▶ _WHAT NEEDS TO BE DONE_: Among the records that follow, find the line with "[|o1] eqn:Hcl; [done|]." and the line with "destruct tup as [a b]; simpl in *.". Set down those lines and all lines between them exactly, without adding anything.

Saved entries
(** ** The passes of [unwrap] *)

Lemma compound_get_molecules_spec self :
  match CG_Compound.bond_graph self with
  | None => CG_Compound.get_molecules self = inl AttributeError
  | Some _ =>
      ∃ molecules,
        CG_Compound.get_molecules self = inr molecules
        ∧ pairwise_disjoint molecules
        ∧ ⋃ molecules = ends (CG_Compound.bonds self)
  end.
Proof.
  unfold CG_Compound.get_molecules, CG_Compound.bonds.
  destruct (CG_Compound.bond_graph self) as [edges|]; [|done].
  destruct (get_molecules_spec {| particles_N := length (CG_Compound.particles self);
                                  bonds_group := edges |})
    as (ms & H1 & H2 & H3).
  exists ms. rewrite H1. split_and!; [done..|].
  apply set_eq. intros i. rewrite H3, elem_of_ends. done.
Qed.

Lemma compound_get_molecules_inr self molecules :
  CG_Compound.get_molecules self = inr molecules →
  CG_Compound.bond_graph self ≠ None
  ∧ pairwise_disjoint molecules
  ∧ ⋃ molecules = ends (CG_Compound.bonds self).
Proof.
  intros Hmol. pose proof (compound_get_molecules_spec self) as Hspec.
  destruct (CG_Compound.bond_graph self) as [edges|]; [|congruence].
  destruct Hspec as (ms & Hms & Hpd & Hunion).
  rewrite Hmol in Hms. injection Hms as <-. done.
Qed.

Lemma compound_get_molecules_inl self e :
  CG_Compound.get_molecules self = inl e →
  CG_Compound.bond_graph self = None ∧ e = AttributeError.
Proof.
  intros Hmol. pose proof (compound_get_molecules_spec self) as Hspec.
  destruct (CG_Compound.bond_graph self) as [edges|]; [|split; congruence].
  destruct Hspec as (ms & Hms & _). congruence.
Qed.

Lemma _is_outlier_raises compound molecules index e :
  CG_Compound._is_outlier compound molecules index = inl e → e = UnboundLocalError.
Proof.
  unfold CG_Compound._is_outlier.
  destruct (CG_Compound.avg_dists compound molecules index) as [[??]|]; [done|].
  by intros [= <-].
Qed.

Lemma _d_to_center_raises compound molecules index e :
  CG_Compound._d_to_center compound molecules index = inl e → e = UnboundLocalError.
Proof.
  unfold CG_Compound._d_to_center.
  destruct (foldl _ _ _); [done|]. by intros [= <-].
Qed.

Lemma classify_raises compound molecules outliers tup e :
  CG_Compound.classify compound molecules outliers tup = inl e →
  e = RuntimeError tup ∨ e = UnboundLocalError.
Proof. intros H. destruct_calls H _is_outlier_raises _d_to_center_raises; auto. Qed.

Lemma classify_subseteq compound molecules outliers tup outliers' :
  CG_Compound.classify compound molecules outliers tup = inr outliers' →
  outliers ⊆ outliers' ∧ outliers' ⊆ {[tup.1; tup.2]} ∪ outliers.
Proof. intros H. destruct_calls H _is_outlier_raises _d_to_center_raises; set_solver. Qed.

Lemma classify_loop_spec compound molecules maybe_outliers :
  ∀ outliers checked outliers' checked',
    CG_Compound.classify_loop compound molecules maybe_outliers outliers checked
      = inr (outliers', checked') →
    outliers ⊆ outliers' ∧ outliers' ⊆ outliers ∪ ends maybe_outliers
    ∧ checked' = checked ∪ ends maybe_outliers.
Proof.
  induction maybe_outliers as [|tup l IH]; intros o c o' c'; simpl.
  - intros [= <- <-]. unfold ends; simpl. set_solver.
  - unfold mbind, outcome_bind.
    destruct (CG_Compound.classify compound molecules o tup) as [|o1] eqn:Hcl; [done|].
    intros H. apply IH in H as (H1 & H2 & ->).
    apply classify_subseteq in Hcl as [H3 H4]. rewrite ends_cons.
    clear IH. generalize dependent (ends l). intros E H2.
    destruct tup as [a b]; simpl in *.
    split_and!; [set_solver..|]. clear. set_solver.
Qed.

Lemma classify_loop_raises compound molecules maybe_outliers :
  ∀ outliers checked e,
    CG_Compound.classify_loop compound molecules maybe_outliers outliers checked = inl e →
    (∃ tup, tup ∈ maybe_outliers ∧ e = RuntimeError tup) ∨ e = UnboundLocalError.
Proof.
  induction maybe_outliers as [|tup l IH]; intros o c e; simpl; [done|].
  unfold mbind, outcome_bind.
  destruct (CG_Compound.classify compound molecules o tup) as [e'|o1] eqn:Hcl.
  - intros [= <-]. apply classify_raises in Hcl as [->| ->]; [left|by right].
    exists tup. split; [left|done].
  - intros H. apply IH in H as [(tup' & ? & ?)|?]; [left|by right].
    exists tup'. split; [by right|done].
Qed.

▶ _WRITTEN ANSWER_:
    destruct (CG_Compound.classify compound molecules o tup) as [|o1] eqn:Hcl; [done|].
    intros H. apply IH in H as (H1 & H2 & ->).
    apply classify_subseteq in Hcl as [H3 H4]. rewrite ends_cons.
    clear IH. generalize dependent (ends l). intros E H2.
    destruct tup as [a b]; simpl in *.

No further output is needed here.